By Martin Crutsinger
Associated Press
Wednesday, October 15, 2008

The federal budget deficit soared to $454.8 billion in 2008 as a housing collapse and efforts to combat the economic slowdown pushed the tide of government red ink to the highest level in history.

The Bush administration said yesterday that the deficit for the budget year ended Sept. 30 was almost triple the $161.5 billion recorded in fiscal 2007.

It surpassed the previous yearly record of $413 billion set in 2004. Economists predicted a far worse number next year as the costs of the financial system rescue and the economic hard times hit the nation's balance sheet.

Some analysts said next year's deficit could easily top $700 billion, giving the next president a formidable challenge.

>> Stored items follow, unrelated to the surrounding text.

(** * PEARL latent-task inference networks: a shallow embedding

    The development follows [pearl/algorithm/networks.py] (the context
    encoder [MLPEncoder] and the policy [TanhGaussianPolicy]),
    [maml/algorithm/networks.py] (the policy [GaussianPolicy]) and
    [pearl/trainer.py].

    Modelling conventions.
    - A tensor is a shape together with its entries in row-major order,
      as a contiguous torch tensor stores them.  Entries are real numbers:
      rounding, overflow, infinities and NaN of IEEE arithmetic are outside
      the model, so a statement below is about the real-valued function
      the code computes, unless it names [float32], the binary32 number a
      tensor holds for a real value.
    - A Python exception is a [Raise] in a small result monad.
    - The standard-normal draws of [rsample] are an explicit input. *)

From Stdlib Require Import Ascii String ZArith Reals Lra Lia Arith PeanoNat Bool List.
Import ListNotations.

(** ** Exceptions and the result monad *)

Inductive exn : Type :=
| ShapeError                        (* torch: RuntimeError / IndexError on shapes *)
| ValueError                        (* torch.distributions argument validation *)
| TypeError
| KeyError (key : string)
| NameError (name : string)
| UnboundLocalError (name : string)
| NotImplementedError.

Inductive result (A : Type) : Type :=
| Ok (a : A)
| Raise (e : exn).

Arguments Ok {A} a.
Arguments Raise {A} e.

Definition bind {A B : Type} (m : result A) (k : A -> result B) : result B :=
  match m with
  | Ok a => k a
  | Raise e => Raise e
  end.

Notation "x <- m ;; k" := (bind m (fun x => k))
  (at level 61, m at next level, right associativity).
Notation "' p <- m ;; k" := (bind m (fun x => match x with p => k end))
  (at level 61, p pattern, m at next level, right associativity).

The administration blamed this year's record deficit on a litany of economic woes. The housing slump sharply reduced economic growth and sent the unemployment rate rising, developments that reduce tax revenue.

"This year's budget results reflect the ongoing housing correction and the manifestation of that in strained capital markets and slower growth," Treasury Secretary Henry M. Paulson Jr. said in a statement.

Democrats said the administration's economic policies were responsible for the growing deficit. They noted that when Bush took office in 2001, the budget was in surplus with projections that total surpluses over the next decade would reach $5.6 trillion.

Senate Budget Committee Chairman Kent Conrad (D-N.D.) said the national debt had climbed by more than $1 trillion since Bush has been in office and "the next president will inheriting a fiscal and economic mess of historic proportions."

The Bush administration is projecting that the deficit in the current budget year will rise to $482 billion, but that estimate does not include the costs of the financial rescue program passed by Congress on Oct. 3.

The deficit for 2008 reflected the costs for a $168 billion economic stimulus program that Congress passed at the beginning of this year.